Что касается остального, жизнь в Болгарии под властью Петра, видимо, проходила без особых потрясений. Торговля, вероятно, вернулась в страну вместе с миром и процветала, шахты продолжали работать. По всей стране вырастали новые церкви, дворцы и монастыри, хотя мы не можем привести конкретные примеры. О развитии искусств в этот период времени нам мало известно, так как ничего не сохранилось. Литература оставалась модным увлечением; священник Косьма горько жаловался, что все стремились писать книги вместо того, чтобы их читать. В это время книги представляли главным образом переводы греческих религиозных сочинений или романов; однако литературный труд самого Косьмы свидетельствует о значительном рывке в развитии славянской литературы, который произошел в конце столетия. Данная работа стала не только первым в булгарской литературе сочинением, написанным на родном языке, но она также свидетельствует о зрелости формы и гибкости языка, много превосходящей сочинения, создававшиеся в дни правления Симеона, Храбра или Иоанна Экзарха[442]. Кроме того, богомилы создавали популярную литературу, сообщая легенды, которые записывались с течением времени. Эти произведения также представляли главным образом переводы или адаптацию греческих произведений, некоторые из которых даже содержали намек на следы индийской мифологии, хотя многие другие сочинения были оригинального происхождения. Но, несмотря на интенсивную литературную деятельность, общий стандарт культуры и уровня жизни был низок. Даже при княжеском дворе культура, вероятно, заключалась лишь в использовании прекрасных предметов мебели и украшений, которые греческая царица привезла с собой из Константинополя. Когда после смерти царицы ее дочери посещали Константинополь, они путешествовали не на носилках, в которых перевозили знатных женщин в Империи, но на колесницах, колеса которых были вооружены острыми косами. Болгарский посол в Константинополе в 968 г. был даже еще менее цивилизованным; он брил голову подобно венгру, носил медный пояс, очевидно, для брюк и весьма редко мылся. Епископ Лиутпранд из Кремоны, посол Оттона I, был разъярен, что подобное существо обладало над ним первенством: хотя сами северные итальянцы также нечасто мылись в X столетии[443]. Но, вероятно, булгарский посол являлся членом военной партии — боярином, который презирал недостойные привычки к чистоте.

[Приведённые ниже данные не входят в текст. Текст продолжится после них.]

(* ===== verification/Sessions.v ===== *)
(** * Library synchronisation: requests in sequence

    A configuration is the coordinator with the runs that were started and the retentions
    that are held; a request is one call of a provider or of the user interface, run to its
    end. What is shown of one request here is shown of every sequence of them in [Upkeep.v]. *)
From S2P Require Import Prelude Tables Integrity Statements Isolation Coordinator Batch SyncRun Effects Writer Control Runs.
From stdpp Require Import options.

Open Scope Z_scope.

(** A method called on a run. *)
Inductive Method :=
| ObserveLibraries (ids : list Z)
| Declare_ (scopes : list SyncScope) (required : list ItemType.t)
| CompleteLibraries
| Complete (scope : SyncScope)
| ObserveItems (scope : SyncScope) (items : list ItemRef)
| SendBatch (b : SyncBatch)
| Seal
| Finalize
| MarkFailed
| BindGeneration (g : WriteGeneration).

Inductive Request :=
| Start (p : Z)
| Call (run : nat) (m : Method)
| Drop_ (run : nat)
| WriteBatch (p : Z) (g : option WriteGeneration) (b : SyncBatch)
| SetFavorite (id kind : Z) (value : bool)
| DeleteProvider (p : Z)
| Retain (p : Z) (roots : gset Z)
| Release (handle : nat).

Record Config := mk_Config {
  c_sync : Sync; c_runs : list SyncRun; c_handles : list (Z * gset Z)
}.

Section sessions.
Context `{Environment} `{BatchCodec}.

Definition call (m : Method) : RunM unit :=
  match m with
  | ObserveLibraries ids => observe_libraries ids
  | Declare_ scopes required => declare scopes required
  | CompleteLibraries => complete_libraries
  | Complete scope => complete scope
  | ObserveItems scope items => observe_items scope items
  | SendBatch b => run_sync_batch b ;; mret tt
  | Seal => seal
  | Finalize => finalize
  | MarkFailed => update_self set_failed
  | BindGeneration g => update_self (bind_generation g)
  end.

Definition serve (c : Config) (q : Request) : Config :=
  match q with
  | Start p =>
      match start p (c_sync c) with
      | (Ok (token, rev), s) =>
          mk_Config s (c_runs c ++ [new_run p token rev]) (c_handles c)
      | (Err _, s) => mk_Config s (c_runs c) (c_handles c)
      end
  | Call k m =>
      match c_runs c !! k with
      | Some r => let rs := (call m (r, c_sync c)).2 in
                  mk_Config rs.2 (<[k := rs.1]> (c_runs c)) (c_handles c)
      | None => c
      end
  | Drop_ k =>
      match c_runs c !! k with
      | Some r => mk_Config (drop_run r (c_sync c)) (c_runs c) (c_handles c)
      | None => c
      end
  | WriteBatch p g b =>
      mk_Config (sync_batch (mk_ProviderWriter p None g) b (c_sync c)).2 (c_runs c) (c_handles c)
  | SetFavorite id kind v =>
      mk_Config (set_favorite id kind v (c_sync c)).2 (c_runs c) (c_handles c)
  | DeleteProvider p => mk_Config (delete_provider_req p (c_sync c)).2 (c_runs c) (c_handles c)
  | Retain p roots =>
      match retain_items p roots (c_sync c) with
      | (Ok ids, s) => mk_Config s (c_runs c) (c_handles c ++ [(p, ids)])
      | (Err _, s) => mk_Config s (c_runs c) (c_handles c)
      end
  | Release k =>
      match c_handles c !! k with
      | Some (p, ids) =>
          mk_Config (release_items p ids (c_sync c)).2 (c_runs c)
            (<[k := (p, ∅)]> (c_handles c))
      | None => c
      end
  end.
Definition serve_all (c : Config) (l : list Request) : Config := foldl serve c l.

(** ** A method and its run *)

(** What never changes in a run, and that a failure is for good. *)
Record kept (r r' : SyncRun) : Prop := {
  kp_provider : r_provider r' = r_provider r;
  kp_token : r_token r' = r_token r;
  kp_revision : r_revision r' = r_revision r;
  kp_failed : r_failed r = true → r_failed r' = true;
}.
#[global] Instance kept_preorder : PreOrder kept.
Proof. split; [by split|]. intros ??? [] []. split; [congruence..|auto]. Qed.

(** Nothing but the run itself and the coordinator's clock. *)
Definition run_same (rs rs' : SyncRun * Sync) : Prop :=
  kept rs.1 rs'.1 ∧ calm rs.2 rs'.2 ∧ sy_tables rs'.2 = sy_tables rs.2.
#[global] Instance run_same_preorder : PreOrder run_same.
Proof.
  split; [intros rs; split_and!; reflexivity|].
  intros rs1 rs2 rs3 (K1&C1&T1) (K2&C2&T2). split_and!; [by etrans|by etrans|congruence].
Qed.

Definition writable (r : SyncRun) (s : Sync) : bool :=
  is_none_or (r_generation r) (λ g, default 0 (sy_current s !! wg_current g) =? wg_expected g) &&
  negb (r_failed r || r_sealed r || negb (active (r_provider r) s =? r_token r)).

(** [running] only looks. *)
Lemma running_spec r s :
  ∃ e, running (r, s) = (if writable r s then Ok tt else Err e, (r, s)).
Proof.
  unfold running, writable, check_generation, mbind, st_bind, self, gets, on_sync, assert_run,
    guard_st, require, lift, ensure. cbn.
  destruct (r_generation r) as [g|]; cbn.
  - destruct (_ =? _); cbn; [|by eexists].
    destruct (r_failed r || _ || _); first [by exists Failed|by eexists].
  - destruct (r_failed r || _ || _); first [by exists Failed|by eexists].
Qed.
(** A method that starts with [running]: it runs on a writable run, or does nothing. *)
Lemma running_bind {A} (k : unit → RunM A) r s :
  (writable r s = true ∧ (running ≫= k) (r, s) = k tt (r, s)) ∨
  (writable r s = false ∧ ∃ e, (running ≫= k) (r, s) = (Err e, (r, s))).
Proof.
  destruct (running_spec r s) as [e He]. unfold mbind, st_bind. rewrite He.
  destruct (writable r s); [by left|right; eauto].
Qed.

Lemma steps_on_sync {A} (m : SyncM A) :
  steps calm m → (∀ s, sy_tables (m s).2 = sy_tables s) → steps run_same (on_sync m).
Proof.
  intros Hm Ht [r s]. unfold on_sync. cbn. specialize (Hm s). specialize (Ht s).
  destruct (m s) as [a s']. split_and!; [reflexivity|exact Hm|exact Ht].
Qed.
Lemma steps_update_self f : (∀ r, kept r (f r)) → steps run_same (update_self f).
Proof. intros Hf [r s]. split_and!; [apply Hf|reflexivity|reflexivity]. Qed.
Lemma steps_self : steps run_same self.
Proof. apply (steps_gets _). Qed.
Lemma steps_assert b m : steps run_same (assert_run b m).
Proof. apply (steps_guard _). Qed.
Lemma steps_fatal {A} m : steps run_same (fatal m : RunM A).
Proof.
  apply (steps_bind _); [|intros []; apply (steps_fail _)]. by apply steps_update_self.
Qed.
Lemma steps_running : steps run_same running.
Proof. intros [r s]. destruct (running_spec r s) as [e ->]. reflexivity. Qed.
Lemma steps_query {A} (f : Tables → A) : steps run_same (on_sync (query f)).
Proof.
  apply steps_on_sync; [apply calm_query|]. intros s.
  destruct (query f s) as [[a|e] s'] eqn:Hq; cbn; [by apply query_Ok in Hq as [_ ->]|].
  unfold query, run_statement in Hq. case_match; [|done]. injection Hq as _ <-.
  apply external_tables.
Qed.
Lemma write_some_same p tk s : run_same (@pair SyncRun _ (new_run p 0 0) s) (new_run p 0 0, (write p (Some tk) s).2).
Proof.
  destruct (write p (Some tk) s) as [x s'] eqn:Hw.
  destruct (write_moved _ _ _ _ _ Hw) as (d & [] & _ & Hd & _). rewrite Hd in mv_revision by done.
  split_and!; cbn; [reflexivity| |done]. split; intros; try done; [|by left].
  rewrite mv_revision. case_decide; lia.
Qed.
Lemma steps_write p tk : steps run_same (on_sync (write p (Some tk))).
Proof.
  apply steps_on_sync; intros s; by apply (write_some_same p tk s).
Qed.
Hint Resolve steps_self steps_assert steps_fatal steps_running steps_query steps_write : qcm.
Lemma observe_item_same w scope ids key s a s' :
  observe_item w scope ids key s = (Ok a, s') → sy_tables s' = sy_tables s.
Proof.
  unfold observe_item. intros Hr. bind_in Hr x s1 H1. apply resolve_Ok in H1 as [Ht _].
  destruct x. run_inv. by tables_eq.
Qed.
Lemma steps_observe w scope items :
  steps run_same (on_sync (transaction (fold_st (observe_item w scope) [] items))).
Proof.
  apply steps_on_sync.
  - apply calm_transaction, calm_fold. intros. unfold observe_item. calm_walk.
  - intros s. symmetry. apply (transaction_tables eq). apply (moves_fold eq). intros ids key.
    intros s1 a s2 Hr. by apply observe_item_same in Hr.
Qed.

Ltac same_walk :=
  repeat match goal with
  | |- steps run_same (update_self _) => apply steps_update_self; intros ?; by split
  | |- steps run_same (attempt _) => apply (steps_attempt _)
  | |- steps run_same (for_each _ _) => apply (steps_fold_st _); intros ? ? _
  | |- steps run_same (_ ≫= _) => apply (steps_bind _); [|intros ?]
  | |- steps run_same (mret _) => apply (steps_ret _)
  | |- steps run_same (lift _) => apply (steps_lift _)
  | |- steps run_same (if ?x then _ else _) => destruct x
  | |- steps run_same _ => solve [eauto with qcm]
  end.
(** The answer of a task: an error, or a page that no operation answered before. *)
Definition fresh_page (ph : list Phase) (w : World) (page : Page) : Prop :=
  (∃ sid s p, w_session w !! sid = Some s ∧ ph !! sid = Some p ∧ known p = true ∧
     pg_session page = new_uuid sid ∧ pg_version page ≤ pg_version (se_page s)) ∧
  (∀ o page', answered w o page' → pg_session page' = pg_session page →
     pg_version page' < pg_version page).
Lemma inv_finish ph ru x w t th o r :
  Inv ph ru x w → w_threads w !! t = Some th → task th = Some o → owns th = [] →
  (∀ page, r = Ok page → fresh_page ph w page) →
  Inv ph ru x (finish t o r w).
Proof.
  intros HI Ht Hk Ho Hr. pose proof (iv_task _ _ _ _ HI _ _ _ Ht Hk) as (Hro & a & Ha & Hna).
  destruct HI.
  assert (∀ t' th', w_threads (finish t o r w) !! t' = Some th' →
            (t' = t ∧ th' = Finished None) ∨ (t' ≠ t ∧ w_threads w !! t' = Some th')) as Hl.
  { intros t' th' Hl. by apply goto_lookup in Hl. }
  split; try done.
  - intros t' th'' sid st Ht' Hin. apply Hl in Ht' as [[-> ->]|[? ?]]; [|by eauto].
    by apply not_elem_of_nil in Hin.
  - intros sid t' st Hp. destruct (iv_owned0 _ _ _ Hp) as (th1 & Ht1 & Hin).
    exists th1. split; [|done]. destruct (decide (t' = t)) as [->|Hne].
    + simplify_eq. rewrite Ho in Hin. by apply not_elem_of_nil in Hin.
    + unfold finish. by rewrite goto_other.
  - intros t' th'' Ht'. apply Hl in Ht' as [[-> ->]|[? ?]]; [constructor|]; by eauto.
  - intros t' th'' sid p Ht' Hin. apply Hl in Ht' as [[-> ->]|[? ?]]; [|by eauto].
    by apply not_elem_of_nil in Hin.
  - intros t' th'' sid Ht' Hin. apply Hl in Ht' as [[-> ->]|[? ?]]; [done|by eauto].
  - intros t' th'' sid e Ht' Hin. apply Hl in Ht' as [[-> ->]|[? ?]]; [done|by eauto].
  - cbn. by rewrite length_alter.
  - intros t' th'' o' Ht' Hin. apply Hl in Ht' as [[-> ->]|[Hne Ht']]; [done|].
    destruct (iv_task0 _ _ _ Ht' Hin) as (Hro' & a' & Ha' & Hna'). split; [done|].
    exists a'. split; [|done]. cbn. rewrite list_lookup_alter_ne; [done|]. intros <-. congruence.
  - intros o' a' Ho' Hr'. apply finish_lookup in Ho' as [[-> (a0 & _ & ->)]|[Hne Ho']]; [done|].
    destruct (iv_pending0 _ _ Ho' Hr') as (t1 & th1 & Ht1 & Hk1).
    exists t1, th1. split; [|done]. unfold finish. rewrite goto_other; [done|]. intros ->. congruence.
  - intros o' page [[-> ->]|[Hne Ha']]%finish_answered; [|by eauto].
    by destruct (Hr page eq_refl) as [? _].
  - intros o1 o2 p1 p2 [[-> ->]|[Hn1 Ha1]]%finish_answered [[-> Hr2]|[Hn2 Ha2]]%finish_answered Hs Hv;
      [done| | |by eauto].
    + destruct (Hr p1 eq_refl) as [_ Hlt]. specialize (Hlt _ _ Ha2 (eq_sym Hs)). lia.
    + destruct (Hr p2 Hr2) as [_ Hlt]. specialize (Hlt _ _ Ha1 Hs). lia.
  - intros Hs. destruct (iv_stopped0 Hs) as [|[t1 Ht1]]; [by left|right].
    exists t1. unfold finish. rewrite goto_other; [done|]. intros ->. naive_solver.
Qed.

(** ** Sessions *)

Lemma held_insert l i s s' : l !! i = Some s → held (<[i := s']> l) ++ holds s ≡ₚ held l ++ holds s'.
Proof.
  revert i. induction l as [|s0 l IH]; intros [|i] Hi; [done..| |]; cbn in *; simplify_eq.
  - solve_Permutation.
  - rewrite <-!app_assoc. f_equiv. by apply IH.
Qed.
(** A retention that passes into a session, and the one it replaces. *)
Lemma retained_moves (h x x' : list (Z * gset Z)) l i s s' sync :
  l !! i = Some s → x' ++ holds s' ≡ₚ x ++ holds s →
  retained_by (h ++ x ++ held l) sync → retained_by (h ++ x' ++ held (<[i := s']> l)) sync.
Proof.
  intros Hi Hx Hr.
  assert (x' ++ held (<[i := s']> l) ≡ₚ x ++ held l) as ->; [|done].
  apply (inj (.++ holds s ++ holds s')).
  rewrite (app_assoc _ (holds s)), <-(app_assoc x'), (held_insert _ _ _ _ Hi).
  transitivity ((x' ++ holds s') ++ held l ++ holds s'); [solve_Permutation|].
  rewrite Hx. solve_Permutation.
Qed.

(** A session changes within its phase, under no foreign lock. *)
Lemma inv_session ph ru x x' w sid s s' p :
  Inv ph ru x w → w_session w !! sid = Some s → ph !! sid = Some p →
  session_ok (w_closes w).*1 sid s' p →
  tg_provider (se_target s') = tg_provider (se_target s) →
  pg_version (se_page s) ≤ pg_version (se_page s') →
  (∀ t th e, w_threads w !! t = Some th → holding th = Some (sid, e) →
     se_lock s' = Some t ∧ pg_version (se_page s') = e) →
  x' ++ holds s' ≡ₚ x ++ holds s →
  Inv ph ru x' (set_session (<[sid := s']> (w_session w)) w).
Proof.
  intros HI Hs Hp Hok Htg Hv Hl Hx.
  assert (∀ i s1, w_session w !! i = Some s1 → ∃ s2, <[sid := s']> (w_session w) !! i = Some s2 ∧
    tg_provider (se_target s2) = tg_provider (se_target s1) ∧
    pg_version (se_page s1) ≤ pg_version (se_page s2)) as Hsess.
  { intros i s1 Hi. destruct (decide (i = sid)) as [->|Hne].
    - exists s'. simplify_eq. split; [|done]. by eapply list_lookup_insert_eq, lookup_lt_Some.
    - exists s1. by rewrite list_lookup_insert_ne. }
  pose proof (iv_retained _ _ _ _ HI) as Hret.
  destruct HI. split; try done; cbn.
  - by rewrite length_insert.
  - by rewrite length_insert.
  - intros i s1 p1 [(<-&<-&_)|[Hne Hi]]%list_lookup_insert_Some Hp1; [by simplify_eq|by eauto].
  - intros t th i q Ht Hin. destruct (iv_about0 _ _ _ _ Ht Hin) as (s1 & Hs1 & <-).
    destruct (Hsess _ _ Hs1) as (s2 & ? & ? & ?). eauto.
  - intros t th i e Ht Hh. destruct (decide (i = sid)) as [->|Hne].
    + exists s'. split; [by eapply list_lookup_insert_eq, lookup_lt_Some|by eauto].
    + rewrite list_lookup_insert_ne by done. by eauto.
  - intros o page Ha. destruct (iv_result0 _ _ Ha) as (i & s1 & p1 & Hs1 & ? & ? & ? & ?).
    destruct (Hsess _ _ Hs1) as (s2 & ? & ? & ?). exists i, s2, p1. split_and!; try done. lia.
  - by eapply retained_moves.
  - intros i Hi. rewrite length_insert. by apply iv_closed0.
Qed.

(** ** From phase to phase *)

Lemma on_session_eq sid f w s :
  w_session w !! sid = Some s → on_session sid f w = set_session (<[sid := f s]> (w_session w)) w.
Proof.
  intros Hs. unfold on_session. f_equal. apply list_eq. intros i.
  destruct (decide (i = sid)) as [->|Hne].
  - rewrite list_lookup_alter_eq, Hs. cbn. symmetry. by eapply list_lookup_insert_eq, lookup_lt_Some.
  - by rewrite list_lookup_alter_ne, list_lookup_insert_ne.
Qed.

Definition owns_at (t sid : nat) (p : Phase) : list (nat * Stage) :=
  match p with Owned _ st => [(sid, st)] | _ => [] end.
Definition passes (t : nat) (p : Phase) : Prop :=
  match p with Owned t' _ => t' = t | _ => True end.
Definition set_stage (t sid : nat) (s : Session) (cl : list (nat * string))
    (table : gmap string nat) (th : Thread) (w : World) : World :=
  goto t th (set_closes (w_closes w ++ cl)
    (set_session (<[sid := s]> (w_session w)) (set_sessions table w))).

Таким образом, на сорок лет в Болгарии установилась некая пародия на мир. Наконец, в 965 г. царица Мария-Ирина, возглавившая мирную партию, умерла. Прожитые годы не укрепили характер Петра, и, лишившись своей жены, защищавшей мир, он почти сразу попал под влияние воинственных бояр, которые рекомендовали ему продемонстрировать храбрый и агрессивный настрой в отношении Константинополя. В самом Константинополе изменилась ситуация. Император Роман Лакапин, противник Симеона, уже давно оставил трон и умер кающимся монахом; Константин Багрянородный, восстановленный в качестве законного наследника, также умер; даже его сын, второй Роман, внук старого Лакапина, окончил свой земной путь. Императорская корона сейчас официально принадлежала двум Маленьким мальчикам, сыновьям Романа II. Младший, Константин, был ленивым ребенком. Старшего звали Василием, и позднее его фамилия внушала ужас болгарам. Их мать, прекрасная императрица Феофана, помня о судьбе Зои Карвонопсины, удержала свою власть благодаря второму браку; ее мужем стал императорский главнокомандующий Никифор Фока, внук первого Никифора Фоки и племянник погибшего у Ахелоя. Никифор, благодаря своим умениям и данному браку, теперь крепко сидел на императорском троне со своими пасынками и стал императором-сопровителем и регентом империи.